Elle n'avait même pas fait part à Liszt de sa sortie, et s'était enfuie comme une jeune fille qui va au bal en cachette. Dès qu'elle avait reçu ce billet de son aînée lui informant qu'elle était arrivée à la capitale et lui sommant de la rejoindre, elle s'était habillée en vitesse et avait filé le plus rapidement possible au parc Monceau, leur lieu de rendez-vous, même si elle connaissait à peine le chemin. Elles n'étaient finalement pas restées longtemps en ce parc. À peine était-elle venue à elle que George Sand l'avait embarquée dans les rues et dans une discussion enjouée.
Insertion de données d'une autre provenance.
(** The backward loop in general: from a position whose suffix splits into
    [r :: all], with the last [n] of [all] collected, it ends with the last
    [n] lines of the content. *)
Lemma tailLoop_lastn (k n : nat) (content : text) :
  0 < k ->
  Str.includes content [CR; LF] = false ->
  forall fuel p lines r all,
    0 < p -> p <= length content -> p <= fuel ->
    Str.split LF (skipn p content) = r :: all ->
    lines = lastn n all ->
    tailLoop (fun s => s) fuel k content n lines p (length lines) r
    = lastn n (Str.split LF content).
Proof.
  intros Hk Hcr. induction fuel as [|fuel IH];
    intros p lines r all Hp Hlen Hfuel Hsplit Hlines; [lia|].
  cbn [tailLoop].
  replace (0 <? p) with true by (symmetry; apply Nat.ltb_lt; lia).
  cbn [andb].
  assert (Hwhole : Str.split LF content
                   = Str.split LF (firstn p content ++ r) ++ all).
  { rewrite <- (firstn_skipn p content) at 1.
    apply (ReaderProps.split_prepend LF _ _ _ _ Hsplit). }
  destruct (length lines <? n) eqn:Elt.
  - apply Nat.ltb_lt in Elt.
    assert (Hall : lines = all /\ length all < n).
    { subst lines. rewrite length_lastn in Elt.
      split; [apply lastn_all|]; lia. }
    destruct Hall as [-> Hall]. clear Hlines Elt.
    set (size := Nat.min k p). set (p' := p - size).
    assert (Hsize : 0 < size <= p) by (unfold size; lia).
    set (readData := firstn size (skipn p' content)).
    assert (Hread : length readData = size).
    { unfold readData. rewrite length_firstn, length_skipn. unfold p'. lia. }
    assert (Hsuffix : skipn p' content = readData ++ skipn p content).
    { unfold readData. rewrite <- (firstn_skipn size (skipn p' content)) at 1.
      f_equal. rewrite skipn_skipn. f_equal. unfold p'. lia. }
    replace (length readData =? 0) with false
      by (symmetry; apply Nat.eqb_neq; lia).
    assert (Hnorm : normalizeLineEndings (readData ++ r) = readData ++ r).
    { apply PatchProps.normalizeLineEndings_id.
      destruct (ReaderProps.split_first_prefix LF _ _ _ Hsplit) as [rest Hrest].
      apply (ReaderProps.includes_inside (firstn p' content) (readData ++ r) rest).
      replace (firstn p' content ++ (readData ++ r) ++ rest) with content;
        [exact Hcr|].
      rewrite <- app_assoc, <- Hrest, <- Hsuffix. symmetry. apply firstn_skipn. }
    rewrite Hnorm.
    pose proof (ReaderProps.split_prepend LF readData _ _ _ Hsplit) as Hnext.
    rewrite <- Hsuffix in Hnext.
    set (chunkLines := Str.split LF (readData ++ r)) in *.
    destruct (0 <? p') eqn:Ep.
    + apply Nat.ltb_lt in Ep.
      destruct chunkLines as [|l cl] eqn:Ecl;
        [now apply StrFacts.split_nonempty in Ecl|].
      cbn [hd tl]. rewrite unshiftLoop_lastn by lia.
      apply (IH p' _ l (cl ++ all)); try (unfold p'; lia).
      * exact Hnext.
      * reflexivity.
    + apply Nat.ltb_ge in Ep. assert (p' = 0) as Hz by lia.
      rewrite unshiftLoop_lastn by lia.
      rewrite Hz, ReaderProps.tailLoop_at_start.
      rewrite Hz in Hnext. simpl in Hnext. now rewrite Hnext.
  - apply Nat.ltb_ge in Elt. subst lines. rewrite length_lastn in Elt.
    rewrite Hwhole. symmetry. apply lastn_app_full. lia.
Qed.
- ...et il a renversé toute l'eau sur la table! Maurice peut être si maladroit parfois. Dommage, tu étais déjà montée à Paris lorsque c'est arrivé. Et Eugène en avait sur tout le pantalon! Tous ceux de rechange étaient en train d'être lavés, il a fini la soirée en sous-vêtements, c'était si drôle!

Près d'elle, Pauline faisait la moue. Elle lui parlait de son fils, et il lui paraissait étrange qu'il soit à peine plus jeune qu'elle. Enfin, son aînée n'était pas à son coup d'essai dans ce domaine-là. C'est en tout cas ce qu'elle avait entendu. Et elle voulu le confirmer, car elle la coupa pour lui poser la question.

- Dites-moi, est-il vrai que vous avez par le passé eu une relation avec un homme de l'âge de votre fils?

- Vous en savez, des choses, et vous êtes bien curieuse, ma chère! Qui donc vous a dit cela?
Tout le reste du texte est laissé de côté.